After compromising a network, the group tries to blackmail its corporate victims

Kaspersky Lab has linked a single group to a long-known campaign of cyberattacks that appears to be aimed at extorting corporate victims.

The Poseidon Group may have been active since 2001, according to an analysis of malware samples. The group's tools have been designed to function on systems set to English and Portuguese.

Victims are usually sent spear-phishing emails and malware hidden inside office documents. Once on a network, the hackers explore its topology in order to eventually steal intellectual property and commercial information.

"Then the attacker looks for all administrator accounts on both the local machine and the network," Kaspersky wrote in a post on Tuesday. "This technique allows them to map network resources and make lateral movements inside the network, landing in the perfect machine to match the attacker’s interest."

But the most interesting facet of Poseidon is that it doesn't just steal data.

"The information exfiltrated is then leveraged by a company front to blackmail victim companies into contracting the Poseidon Group as a security firm," Kaspersky wrote.

Even if a company is blackmailed into using Poseidon's alleged services, the group tries to maintain its malware on the affected company's system.

Kaspersky didn't provide a lot of detail about the ruse, but said that at least 35 companies have been affected in industries such as banking, government, telecommunications, manufacturing and energy, besides media and public relations firms.

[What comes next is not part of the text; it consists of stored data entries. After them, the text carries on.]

(** * rl4co: geometric state augmentation and the POMO policy orchestrator

    A shallow embedding of [rl4co/data/transforms.py] and of
    [ncobench/models/co/pomo/policy.py].

    Tensors of shape [batch, graph, 2] are lists of instances, an instance
    is a list of nodes, a node is a pair of coordinates.  Tensors of shape
    [batch, graph, 1] are lists of lists of values, tensors of shape
    [batch] (the angles) are lists of values.

    A floating-point value is a real number, one of the two infinities
    or NaN.  The tensors have one data type, a binary format with [prec]
    bits of precision and the exponent bound [emax] (24 and 128 for
    [torch.float32], the default; 53 and 1024 for [torch.float64]).  The
    sum, the product and the quotient of two finite values are the exact
    results rounded to the nearest number of the format, ties to even,
    with gradual underflow, and replaced by an infinity when the rounded
    result is out of range; division by zero and the other invalid
    operations follow IEEE 754.  The one simplification is that zero has
    no sign.  The cosine and the sine of the library are not fixed by
    IEEE 754: they are parameters of the data type. *)

From Stdlib Require Import Reals Machin Lra Lia ZArith.
From stdpp Require Import base option list gmap strings.

#[local] Open Scope R_scope.

(** ** Values *)

Inductive fval : Type :=
| Fin (r : R)
| PInf
| NInf
| NaN.

Definition is_finite (v : fval) : Prop :=
  match v with Fin _ => True | _ => False end.

(** ** Binary formats *)

Definition bpow (e : Z) : R := powerRZ 2 e.

(** The number [m * 2 ^ e]. *)
Definition dyadic (m e : Z) : R := IZR m * bpow e.

(** The magnitude of [x <> 0]: the exponent [e] with
    [2 ^ (e - 1) <= |x| < 2 ^ e]. *)
Definition mag (x : R) : Z := (Zfloor (ln (Rabs x) / ln 2) + 1)%Z.

(** The nearest integer, the even one of the two at a tie. *)
Definition Znearest (x : R) : Z :=
  let f := Zfloor x in
  if Rlt_dec (x - IZR f) (/ 2) then f
  else if Rlt_dec (/ 2) (x - IZR f) then (f + 1)%Z
  else if Z.even f then f else (f + 1)%Z.

(** The exponent of the last bit of the numbers of the magnitude of [x]
    in the format of precision [p] and exponent bound [emx]; the least
    exponent [3 - emx - p] is the one of the subnormal numbers. *)
Definition cexp_of (p emx : Z) (x : R) : Z := Z.max (mag x - p) (3 - emx - p).

(** Rounding to nearest, before the range is looked at. *)
Definition round_to (p emx : Z) (x : R) : R :=
  IZR (Znearest (x * bpow (- cexp_of p emx x))) * bpow (cexp_of p emx x).

(** The finite numbers of the format. *)
Definition representable_in (p emx : Z) (x : R) : Prop :=
  exists m e : Z,
    x = dyadic m e /\ (Z.abs m < 2 ^ p)%Z /\
    (3 - emx - p <= e)%Z /\ (e + p <= emx)%Z.

(** The data type of the tensors: the format, and [torch.cos] and
    [torch.sin] on its finite numbers. *)
Class Dtype : Type := {
  prec : Z;
  emax : Z;
  tcos : R -> R;
  tsin : R -> R;
}.

(** [torch.float32], with a cosine and a sine that are rounded
    correctly. *)
Definition float32 : Dtype :=
  {| prec := 24; emax := 128;
     tcos := fun t => round_to 24 128 (cos t);
     tsin := fun t => round_to 24 128 (sin t) |}.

Poseidon's attacks have been noticed before but never linked back to just one group, Kaspersky said. This is likely because the group frequently changes its infrastructure, such as command and control servers. It also signs malware with a variety of digital certificates with the names of rogue companies, Kaspersky said.

"By carefully collecting all the evidence and then reconstructing the attacker’s timeline, we found that it was actually a single group operating since at least 2005, and possible earlier, and still active on the market," the company wrote.

Kaspersky said it has reached out to companies that appear to have been infected and shared indicators of compromise, or technical information that points to an attack.